The origins of the tune known as Bonaparte's Retreat are somewhat hazy, which is often the way with traditional folk, country and blues songs. One theory is that it originates from an old Irish tune named The Eagle's Whistle. Another places it with a Scottish piper who served at Waterloo, presumably celebrating the eponymous defeat, while yet another places it, played at a slower tempo, with Irish musicians bemoaning the same event. (It's not that they would be particularly pro-Napoleon so much as anti-English.) There's a tune named The Dunmore Lasses and another entitled The Bonny Bunch Of Roses, both of which may stem from various evolutions of the song; or which may be merely similar—nobody really knows, although the origin is almost definitely Celtic. By the time of the American civil war, however, forty-five years after Waterloo, the tune—or at least a tune—going by the title Bonaparte's Retreat is noted as having been played on both sides of the Atlantic.
The first version to be recorded, though, is known. Fiddle-player A. A. Gray, from Tallapoosa, Georgia, recorded a version on Okeh in 1924:
It was recorded several times during the pre-war years, with my favourite probably being Luther Strong's version, recorded for the Library of Congress's Archive of American Folk Song, by the great folklorist Alan Lomax:
And then someone put words to it, and things, to my mind, got kind of strange…

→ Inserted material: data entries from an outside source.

(** C8.  The claim has [__exit__] release the device handle through
    [CloseHandle].  The code clears [self.handle] first and then passes the
    cleared attribute: on the open volume the only call is
    [CloseHandle(None)], which the system rejects, so [__exit__] raises and
    the device handle stays open.  A second [__exit__] is then a no-op. *)
Theorem exit_leaves_device_handle_open :
  let w := Sim.small_world (Sim.layout_driver Sim.two_runs) in
  let r := run (__exit__ Sim.os) Sim.small_volume w in
  Sim.is_open (PyInt Sim.volume_handle) w = true
  /\ fst r = Raised (WinError Sim.ERROR_INVALID_HANDLE)
  /\ calls (snd r) = [EvCloseHandle PyNone false]
  /\ existsb (is_close_of (PyInt Sim.volume_handle)) (calls (snd r)) = false
  /\ Sim.is_open (PyInt Sim.volume_handle) (world (snd r)) = true
  /\ run (__exit__ Sim.os) (self (snd r)) (world (snd r)) =
       (Returned tt,
        {| self := self (snd r); world := world (snd r); calls := [] |}).
Proof. cbv zeta. repeat split; reflexivity. Qed.

(* ================================================================== *)
(** ** Extent resolution *)

Section Resolution.
Context {W : Type} (os : OS W).

(** The decoding loop stops in its first iteration: line 272 asks the
    integer [pointers.StartingVcn] for an attribute [value]. *)
Lemma decoding_stops_at_first_record (pointers : RetrievalPointersBuffer)
    (n : nat) (m : machine W) :
  for_each (append_extent pointers) (seq 0 n) [] m =
    (match n with
     | O => Returned []
     | S _ => Raised (AttributeError "value")
     end, m).
Proof. destruct n; reflexivity. Qed.

(** When the first query succeeds the loop ends there, and the call
    returns the empty list or raises in the decoding loop. *)
Lemma first_query_success (file_handle : pyhandle) (d : NTFSDisk) (w : W)
    (fuel : nat) :
  io_ok (fst (first_query os file_handle w)) = true ->
  run (get_retrieval_pointers os (S fuel) file_handle) d w =
    (match Z.to_nat
             (ExtentCount
                (as_RetrievalPointersBuffer
                   (io_out (fst (first_query os file_handle w))))) with
     | O => Returned []
     | S _ => Raised (AttributeError "value")
     end,
     {| self := d; world := snd (first_query os file_handle w);
        calls := [EvDeviceIoControl file_handle fsctl_get_ptrs 1024 true] |}).
Proof.
  unfold first_query, get_retrieval_pointers. intros Hok.
  cbn [query_loop]. unfold run, bind, oscall, ret. cbn -[Z.to_nat].
  destruct (DeviceIoControl os file_handle fsctl_get_ptrs (Some 0)
              sizeof_StartingVcnInputBuffer 1024 w) as [r w'] eqn:E.
  cbn -[Z.to_nat] in *. rewrite Hok.
  apply decoding_stops_at_first_record.
Qed.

Here's Pee wee King, as quoted in the liner-notes to the 1949 disc of Bear Family's wonderful Dim Lights, Thick Smoke And Hillbilly Music series:
So we were rehearsing some square dance numbers with a boy from Texas [Lee A. Bedford], and he showed us a recording of a Texas square dance tune called 'Bonaparte's Retreat,' which had a sort of Cajun beat. It was a folk tune in the public domain, so Redd Stewart and I put a bridge or middle to it, wrote some words, and reshaped the whole song.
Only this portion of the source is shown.